Ad esempio lasciarsi andare e ritrovarsi in pezzi, come un giocattolo lasciato alle amorevoli cure di un bambino crudele.

Oppure scoprire di non sapere come sbloccarsi e lasciare fluire, come una diga che si spezza, tutto quello che tiene imbottigliato in un posto nascosto del cuore da secoli.

Fa male, fidarsi. Amare, preoccuparsi per qualcuno che non sarà mai una vera proprietà, qualcuno da mettere in una teca e tenere sempre nascosto nella giacca, sul cuore... rischioso, folle. Anche semplicemente lasciare solo il fratello, senza notizie, senza le poche parole che solitamente si scambiano, per telefono o di persona, è qualcosa di tremendamente lacerante.

Non è una congettura. È una verità, un ricordo di guerre di cui il più giovane sembra non curarsi, momenti passati lontani in cui non ha potuto dormire, morto di preoccupazione, cercando un modo di contattarlo, quasi desiderando lanciarsi a capofitto nella battaglia per potergli unicamente stringere la mano.

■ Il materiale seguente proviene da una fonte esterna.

(* ================================================================== *)
(** * Part IV.  Properties of the chunker and the retriever            *)
(* ================================================================== *)

(** ** The chunker's loop *)

Lemma substring_whole (s : string) : substring 0 (String.length s) s = s.
Proof.
  induction s as [|a s IH]; cbn; [reflexivity | rewrite IH; reflexivity].
Qed.

Section Chunker.

Variable d : Rag.Document.
Variables size step : nat.
Hypothesis step_pos : (0 < step)%nat.
Hypothesis step_le_size : (step <= size)%nat.

Let L : nat := String.length (Rag.raw_text d).

(** With one unit of fuel per remaining character, and one more, the loop
    finishes, and what it returns has the shape [tiling] describes. *)
Lemma emit_tiling (fuel : nat) :
  forall offset ord : nat,
    (L - offset < fuel)%nat ->
    exists cs, Rag.emit fuel d size step offset ord = Some cs /\
               Rag.tiling d size step offset ord cs.
Proof.
  induction fuel as [|fuel IH]; intros offset ord Hfuel; [lia|].
  cbn [Rag.emit]. fold L.
  destruct (Nat.leb_spec L (offset + size)) as [Hend | Hmore].
  - eexists. split; [reflexivity|]. apply Rag.tiling_last. exact Hend.
  - destruct (IH (offset + step)%nat (S ord)) as (cs & Hrun & Hshape); [lia|].
    rewrite Hrun. eexists. split; [reflexivity|].
    apply Rag.tiling_more; assumption.
Qed.




(** A document no longer than a window gives the one chunk that spans it. *)
Lemma tiling_short (cs : list Rag.Chunk) :
  Rag.tiling d size step 0 0 cs -> (L <= size)%nat -> cs = [Rag.window d size 0 0].
Proof.
  intros H Hshort. inversion H as [offset ord Hend | offset ord cs' Hmore Hrest]; subst.
  - reflexivity.
  - fold L in Hmore. lia.
Qed.

End Chunker.

(** Scenario 3 and the edge case of section 4.1 hold of the model: a
    document no longer than [chunk_size] yields exactly one chunk, which
    spans the whole document and holds its whole text. *)
Lemma chunk_short_document (d : Rag.Document) (chunk_size overlap : Z) :
  (0 <= overlap < chunk_size)%Z ->
  (Z.of_nat (String.length (Rag.raw_text d)) <= chunk_size)%Z ->
  exists c, Rag.chunk d chunk_size overlap = Rag.Ok [c] /\
            Rag.char_start c = 0%nat /\
            Rag.char_end c = String.length (Rag.raw_text d) /\
            Rag.text c = Rag.raw_text d.
Proof.
  intros Hoverlap Hshort.
  set (size := Z.to_nat chunk_size). set (step := Z.to_nat (chunk_size - overlap)).
  assert (Hstep : (0 < step)%nat) by (unfold step; lia).
  assert (Hle : (step <= size)%nat) by (unfold step, size; lia).
  destruct (emit_tiling d size step Hstep Hle (S (String.length (Rag.raw_text d))) 0 0)
    as (cs & Hrun & Hshape); [lia|].
  apply (tiling_short d size step Hstep Hle) in Hshape; [|unfold size; lia]. subst cs.
  exists (Rag.window d size 0 0). split.
  - unfold Rag.chunk, Rag.valid_params.
    replace (0 <? chunk_size)%Z with true by (symmetry; apply Z.ltb_lt; lia).
    replace (0 <=? overlap)%Z with true by (symmetry; apply Z.leb_le; lia).
    replace (overlap <? chunk_size)%Z with true by (symmetry; apply Z.ltb_lt; lia).
    cbn [andb]. fold size step. rewrite Hrun. reflexivity.
  - cbn [Rag.window Rag.char_start Rag.char_end Rag.text].
    replace (Nat.min (0 + size) (String.length (Rag.raw_text d)))
      with (String.length (Rag.raw_text d)) by (unfold size; lia).
    rewrite Nat.sub_0_r, substring_whole. repeat split.
Qed.



(** ** The ranking order *)

Lemma key_leb_iff (a b : nat * nat) : Rag.key_leb a b = true <-> Rag.key_le a b.
Proof.
  unfold Rag.key_leb, Rag.key_le.
  rewrite orb_true_iff, andb_true_iff, Nat.ltb_lt, Nat.eqb_eq, Nat.leb_le. tauto.
Qed.

Lemma ranks_before_iff (a b : Rag.Candidate) :
  Rag.ranks_before a b = true <-> Rag.precedes a b.
Proof.
  unfold Rag.ranks_before, Rag.precedes.
  rewrite orb_true_iff, andb_true_iff, gt_true_iff, Qeq_bool_iff, key_leb_iff. tauto.
Qed.

(** Of two candidates, one may stand before the other. *)
Lemma precedes_total (a b : Rag.Candidate) :
  Rag.precedes a b \/ Rag.precedes b a.
Proof.
  unfold Rag.precedes, Rag.key_le.
  destruct (Q_dec (Rag.similarity_to_query a) (Rag.similarity_to_query b))
    as [[Hlt | Hgt] | Heq].
  - right. left. exact Hlt.
  - left. left. exact Hgt.
  - destruct (Nat.lt_total (fst (Rag.tie_key a)) (fst (Rag.tie_key b))) as [H | [H | H]].
    + left. right. split; [exact Heq | left; exact H].
    + destruct (Nat.le_ge_cases (snd (Rag.tie_key a)) (snd (Rag.tie_key b))) as [H' | H'].
      * left. right. split; [exact Heq | right; split; assumption].
      * right. right. split; [symmetry; exact Heq | right; split; [symmetry|]; assumption].
    + right. right. split; [symmetry; exact Heq | left; exact H].
Qed.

Ma può costruirsi una maschera e fingere che nulla graffi la propria armatura, sa di non essere completamente freddo, apatico, stoico come sembra. Se l'armatura e la maschera sono sempre intatte, c'è sempre un artiglio che gli scava nel cuore, quando qualcosa di terribile accade.



Non è indifferente alla tristezza che vede nel danese in questo momento. Anche il fratello, che solitamente trascorre il dopo cena con un libro, ignorando le richieste di Peter per giocare o leggere delle fiabe insieme, tiene un tomo premuto sulle ginocchia, gli occhi fissi su Mattæus che non riempe il silenzio, non scherza con Tino, non minaccia Berwald, non lo irrita a morte. Resta seduto, non guardando nessuno in particolare, restando solo a guardarsi le dita che giocano tra loro, come farebbe un bambino.

Peter lo fissa qualche secondo, poi sgambetta felice da Nor, con un sorriso gigantesco in faccia. Per certi aspetti, ha l'impressione che, se Tino e Matt potessero avere figli, somiglierebbero tutti quanti a quel bambino saltellante. Non fisicamente, ma... Ok, Ladonia somiglia abbastanza a loro due da spaventarlo, ma Peter? Sempre saltellante ed ambizioso...

“Perché tu e lo zio Matt non vi sposate? Pappa e Mamma lo sono!” esclama il piccolo Sealand, entusiasta.

...sempre tremendamente indiscreto.

Lo guarda come se gli avesse appena chiesto se abbia intenzione di mangiare Hana a colazione. Ovviamente, ad un occhio esterno sembra solo leggermente sorpreso, non sconvolto e ferito come sa di essere. Non riesce a cercare gli occhi del danese, la vergogna e la confusione gli fanno scuotere la testa.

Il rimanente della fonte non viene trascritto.